Retype the data below in full, keeping every character as it is.
START PROVIDED ENTRIES
(** The casts at the call sites of [_cached]; the object behind a key has
    one class, so the other constructor is not met. *)
Definition cached_handle (c : Cached) : Handle :=
  match c with CObject h _ => h | CLayout _ h => h end.

Definition cached_label (c : Cached) : string :=
  match c with CObject _ l => l | CLayout _ _ => "" end.

Definition cached_uniforms (c : Cached) : list Uniform :=
  match c with CLayout us _ => us | CObject _ _ => [] end.

Record GPUTexture := { tex_handle : Handle; tex_size : list Z; tex_sampleCount : Z }.

Record World := {
  canvas_width : Z;
  canvas_height : Z;
  format : string;
  autoClear : bool;
  samples : Z;
  _msaaTexture : option GPUTexture;
  _msaaTextureView : option Handle;
  _depthTexture : option GPUTexture;
  _depthTextureView : option Handle;
  _cacheMap : gmap Key Cached;
  needsUpdate : gmap Key bool;
  floats : gmap Key (list Q);
  nextHandle : nat;
  trace : list Event
}.

Definition M (A : Type) : Type := World -> A * World.

Definition ret {A} (a : A) : M A := fun w => (a, w).

Definition bind {A B} (m : M A) (f : A -> M B) : M B :=
  fun w => let '(a, w') := m w in f a w'.

Notation "'do' x <- m ; k" := (bind m (fun x => k))
  (at level 10, x name, m at level 100, k at level 200, only parsing).

Definition get {A} (f : World -> A) : M A := fun w => (f w, w).

Definition with_trace (t : list Event) (w : World) : World :=
  {| canvas_width := canvas_width w; canvas_height := canvas_height w;
     format := format w; autoClear := autoClear w; samples := samples w;
     _msaaTexture := _msaaTexture w; _msaaTextureView := _msaaTextureView w;
     _depthTexture := _depthTexture w; _depthTextureView := _depthTextureView w;
     _cacheMap := _cacheMap w; needsUpdate := needsUpdate w; floats := floats w;
     nextHandle := nextHandle w; trace := t |}.

Definition with_nextHandle (n : nat) (w : World) : World :=
  {| canvas_width := canvas_width w; canvas_height := canvas_height w;
     format := format w; autoClear := autoClear w; samples := samples w;
     _msaaTexture := _msaaTexture w; _msaaTextureView := _msaaTextureView w;
     _depthTexture := _depthTexture w; _depthTextureView := _depthTextureView w;
     _cacheMap := _cacheMap w; needsUpdate := needsUpdate w; floats := floats w;
     nextHandle := n; trace := trace w |}.

Definition with_cacheMap (c : gmap Key Cached) (w : World) : World :=
  {| canvas_width := canvas_width w; canvas_height := canvas_height w;
     format := format w; autoClear := autoClear w; samples := samples w;
     _msaaTexture := _msaaTexture w; _msaaTextureView := _msaaTextureView w;
     _depthTexture := _depthTexture w; _depthTextureView := _depthTextureView w;
     _cacheMap := c; needsUpdate := needsUpdate w; floats := floats w;
     nextHandle := nextHandle w; trace := trace w |}.

Definition with_needsUpdate (f : gmap Key bool) (w : World) : World :=
  {| canvas_width := canvas_width w; canvas_height := canvas_height w;
     format := format w; autoClear := autoClear w; samples := samples w;
     _msaaTexture := _msaaTexture w; _msaaTextureView := _msaaTextureView w;
     _depthTexture := _depthTexture w; _depthTextureView := _depthTextureView w;
     _cacheMap := _cacheMap w; needsUpdate := f; floats := floats w;
     nextHandle := nextHandle w; trace := trace w |}.

Definition with_floats (f : gmap Key (list Q)) (w : World) : World :=
  {| canvas_width := canvas_width w; canvas_height := canvas_height w;
     format := format w; autoClear := autoClear w; samples := samples w;
     _msaaTexture := _msaaTexture w; _msaaTextureView := _msaaTextureView w;
     _depthTexture := _depthTexture w; _depthTextureView := _depthTextureView w;
     _cacheMap := _cacheMap w; needsUpdate := needsUpdate w; floats := f;
     nextHandle := nextHandle w; trace := trace w |}.

Definition with_canvas (width height : Z) (w : World) : World :=
  {| canvas_width := width; canvas_height := height;
     format := format w; autoClear := autoClear w; samples := samples w;
     _msaaTexture := _msaaTexture w; _msaaTextureView := _msaaTextureView w;
     _depthTexture := _depthTexture w; _depthTextureView := _depthTextureView w;
     _cacheMap := _cacheMap w; needsUpdate := needsUpdate w; floats := floats w;
     nextHandle := nextHandle w; trace := trace w |}.

Definition with_msaa (t : GPUTexture) (view : Handle) (w : World) : World :=
  {| canvas_width := canvas_width w; canvas_height := canvas_height w;
     format := format w; autoClear := autoClear w; samples := samples w;
     _msaaTexture := Some t; _msaaTextureView := Some view;
     _depthTexture := _depthTexture w; _depthTextureView := _depthTextureView w;
     _cacheMap := _cacheMap w; needsUpdate := needsUpdate w; floats := floats w;
     nextHandle := nextHandle w; trace := trace w |}.

Definition with_depth (t : GPUTexture) (view : Handle) (w : World) : World :=
  {| canvas_width := canvas_width w; canvas_height := canvas_height w;
     format := format w; autoClear := autoClear w; samples := samples w;
     _msaaTexture := _msaaTexture w; _msaaTextureView := _msaaTextureView w;
     _depthTexture := Some t; _depthTextureView := Some view;
     _cacheMap := _cacheMap w; needsUpdate := needsUpdate w; floats := floats w;
     nextHandle := nextHandle w; trace := trace w |}.

(** A call on the device or an encoder is appended to the trace. *)
Definition emit (e : Event) : M unit :=
  fun w => (tt, with_trace (trace w ++ [e]) w).

(** A new object: the next number of the allocator. *)
Definition allocate : M Handle :=
  fun w => (nextHandle w, with_nextHandle (S (nextHandle w)) w).

Definition set_needsUpdate (k : Key) (b : bool) : M unit :=
  fun w => (tt, with_needsUpdate (<[k := b]> (needsUpdate w)) w).

Definition set_floats (k : Key) (v : list Q) : M unit :=
  fun w => (tt, with_floats (<[k := v]> (floats w)) w).

(** Truthiness of an optional flag: [v.needsUpdate], [v.needsUpdate ?? false]. *)
Definition truthy (o : option bool) : bool := default false o.

(** ** The resource cache *)

(** Modelled from the spec: [weakCached] lives in [./utils], which is not
    in the sources. On the first lookup for an identity it invokes the
    creation function once, stores the result and returns it; on later
    lookups, if the staleness predicate returns true for the stored object
    it invokes the creation function again, replaces the stored object and
    returns the new one; otherwise it returns the stored object unchanged. *)
Definition weakCached (k : Key) (onCreate : M Cached)
    (stale : option (Cached -> M bool)) : M Cached :=
  do old <- get (fun w => _cacheMap w !! k);
  match old with
  | Some o =>
      do s <- match stale with Some f => f o | None => ret false end;
      if s then
        do v <- onCreate;
        (fun w => (v, with_cacheMap (<[k := v]> (_cacheMap w)) w))
      else ret o
  | None =>
      do v <- onCreate;
      (fun w => (v, with_cacheMap (<[k := v]> (_cacheMap w)) w))
  end.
END PROVIDED ENTRIES
**OUTPUT**
(** The casts at the call sites of [_cached]; the object behind a key has
    one class, so the other constructor is not met. *)
Definition cached_handle (c : Cached) : Handle :=
  match c with CObject h _ => h | CLayout _ h => h end.

Definition cached_label (c : Cached) : string :=
  match c with CObject _ l => l | CLayout _ _ => "" end.

Definition cached_uniforms (c : Cached) : list Uniform :=
  match c with CLayout us _ => us | CObject _ _ => [] end.

Record GPUTexture := { tex_handle : Handle; tex_size : list Z; tex_sampleCount : Z }.

Record World := {
  canvas_width : Z;
  canvas_height : Z;
  format : string;
  autoClear : bool;
  samples : Z;
  _msaaTexture : option GPUTexture;
  _msaaTextureView : option Handle;
  _depthTexture : option GPUTexture;
  _depthTextureView : option Handle;
  _cacheMap : gmap Key Cached;
  needsUpdate : gmap Key bool;
  floats : gmap Key (list Q);
  nextHandle : nat;
  trace : list Event
}.

Definition M (A : Type) : Type := World -> A * World.

Definition ret {A} (a : A) : M A := fun w => (a, w).

Definition bind {A B} (m : M A) (f : A -> M B) : M B :=
  fun w => let '(a, w') := m w in f a w'.

Notation "'do' x <- m ; k" := (bind m (fun x => k))
  (at level 10, x name, m at level 100, k at level 200, only parsing).

Definition get {A} (f : World -> A) : M A := fun w => (f w, w).

Definition with_trace (t : list Event) (w : World) : World :=
  {| canvas_width := canvas_width w; canvas_height := canvas_height w;
     format := format w; autoClear := autoClear w; samples := samples w;
     _msaaTexture := _msaaTexture w; _msaaTextureView := _msaaTextureView w;
     _depthTexture := _depthTexture w; _depthTextureView := _depthTextureView w;
     _cacheMap := _cacheMap w; needsUpdate := needsUpdate w; floats := floats w;
     nextHandle := nextHandle w; trace := t |}.

Definition with_nextHandle (n : nat) (w : World) : World :=
  {| canvas_width := canvas_width w; canvas_height := canvas_height w;
     format := format w; autoClear := autoClear w; samples := samples w;
     _msaaTexture := _msaaTexture w; _msaaTextureView := _msaaTextureView w;
     _depthTexture := _depthTexture w; _depthTextureView := _depthTextureView w;
     _cacheMap := _cacheMap w; needsUpdate := needsUpdate w; floats := floats w;
     nextHandle := n; trace := trace w |}.

Definition with_cacheMap (c : gmap Key Cached) (w : World) : World :=
  {| canvas_width := canvas_width w; canvas_height := canvas_height w;
     format := format w; autoClear := autoClear w; samples := samples w;
     _msaaTexture := _msaaTexture w; _msaaTextureView := _msaaTextureView w;
     _depthTexture := _depthTexture w; _depthTextureView := _depthTextureView w;
     _cacheMap := c; needsUpdate := needsUpdate w; floats := floats w;
     nextHandle := nextHandle w; trace := trace w |}.

Definition with_needsUpdate (f : gmap Key bool) (w : World) : World :=
  {| canvas_width := canvas_width w; canvas_height := canvas_height w;
     format := format w; autoClear := autoClear w; samples := samples w;
     _msaaTexture := _msaaTexture w; _msaaTextureView := _msaaTextureView w;
     _depthTexture := _depthTexture w; _depthTextureView := _depthTextureView w;
     _cacheMap := _cacheMap w; needsUpdate := f; floats := floats w;
     nextHandle := nextHandle w; trace := trace w |}.

Definition with_floats (f : gmap Key (list Q)) (w : World) : World :=
  {| canvas_width := canvas_width w; canvas_height := canvas_height w;
     format := format w; autoClear := autoClear w; samples := samples w;
     _msaaTexture := _msaaTexture w; _msaaTextureView := _msaaTextureView w;
     _depthTexture := _depthTexture w; _depthTextureView := _depthTextureView w;
     _cacheMap := _cacheMap w; needsUpdate := needsUpdate w; floats := f;
     nextHandle := nextHandle w; trace := trace w |}.

Definition with_canvas (width height : Z) (w : World) : World :=
  {| canvas_width := width; canvas_height := height;
     format := format w; autoClear := autoClear w; samples := samples w;
     _msaaTexture := _msaaTexture w; _msaaTextureView := _msaaTextureView w;
     _depthTexture := _depthTexture w; _depthTextureView := _depthTextureView w;
     _cacheMap := _cacheMap w; needsUpdate := needsUpdate w; floats := floats w;
     nextHandle := nextHandle w; trace := trace w |}.

Definition with_msaa (t : GPUTexture) (view : Handle) (w : World) : World :=
  {| canvas_width := canvas_width w; canvas_height := canvas_height w;
     format := format w; autoClear := autoClear w; samples := samples w;
     _msaaTexture := Some t; _msaaTextureView := Some view;
     _depthTexture := _depthTexture w; _depthTextureView := _depthTextureView w;
     _cacheMap := _cacheMap w; needsUpdate := needsUpdate w; floats := floats w;
     nextHandle := nextHandle w; trace := trace w |}.

Definition with_depth (t : GPUTexture) (view : Handle) (w : World) : World :=
  {| canvas_width := canvas_width w; canvas_height := canvas_height w;
     format := format w; autoClear := autoClear w; samples := samples w;
     _msaaTexture := _msaaTexture w; _msaaTextureView := _msaaTextureView w;
     _depthTexture := Some t; _depthTextureView := Some view;
     _cacheMap := _cacheMap w; needsUpdate := needsUpdate w; floats := floats w;
     nextHandle := nextHandle w; trace := trace w |}.

(** A call on the device or an encoder is appended to the trace. *)
Definition emit (e : Event) : M unit :=
  fun w => (tt, with_trace (trace w ++ [e]) w).

(** A new object: the next number of the allocator. *)
Definition allocate : M Handle :=
  fun w => (nextHandle w, with_nextHandle (S (nextHandle w)) w).

Definition set_needsUpdate (k : Key) (b : bool) : M unit :=
  fun w => (tt, with_needsUpdate (<[k := b]> (needsUpdate w)) w).

Definition set_floats (k : Key) (v : list Q) : M unit :=
  fun w => (tt, with_floats (<[k := v]> (floats w)) w).

(** Truthiness of an optional flag: [v.needsUpdate], [v.needsUpdate ?? false]. *)
Definition truthy (o : option bool) : bool := default false o.

(** ** The resource cache *)

(** Modelled from the spec: [weakCached] lives in [./utils], which is not
    in the sources. On the first lookup for an identity it invokes the
    creation function once, stores the result and returns it; on later
    lookups, if the staleness predicate returns true for the stored object
    it invokes the creation function again, replaces the stored object and
    returns the new one; otherwise it returns the stored object unchanged. *)
Definition weakCached (k : Key) (onCreate : M Cached)
    (stale : option (Cached -> M bool)) : M Cached :=
  do old <- get (fun w => _cacheMap w !! k);
  match old with
  | Some o =>
      do s <- match stale with Some f => f o | None => ret false end;
      if s then
        do v <- onCreate;
        (fun w => (v, with_cacheMap (<[k := v]> (_cacheMap w)) w))
      else ret o
  | None =>
      do v <- onCreate;
      (fun w => (v, with_cacheMap (<[k := v]> (_cacheMap w)) w))
  end.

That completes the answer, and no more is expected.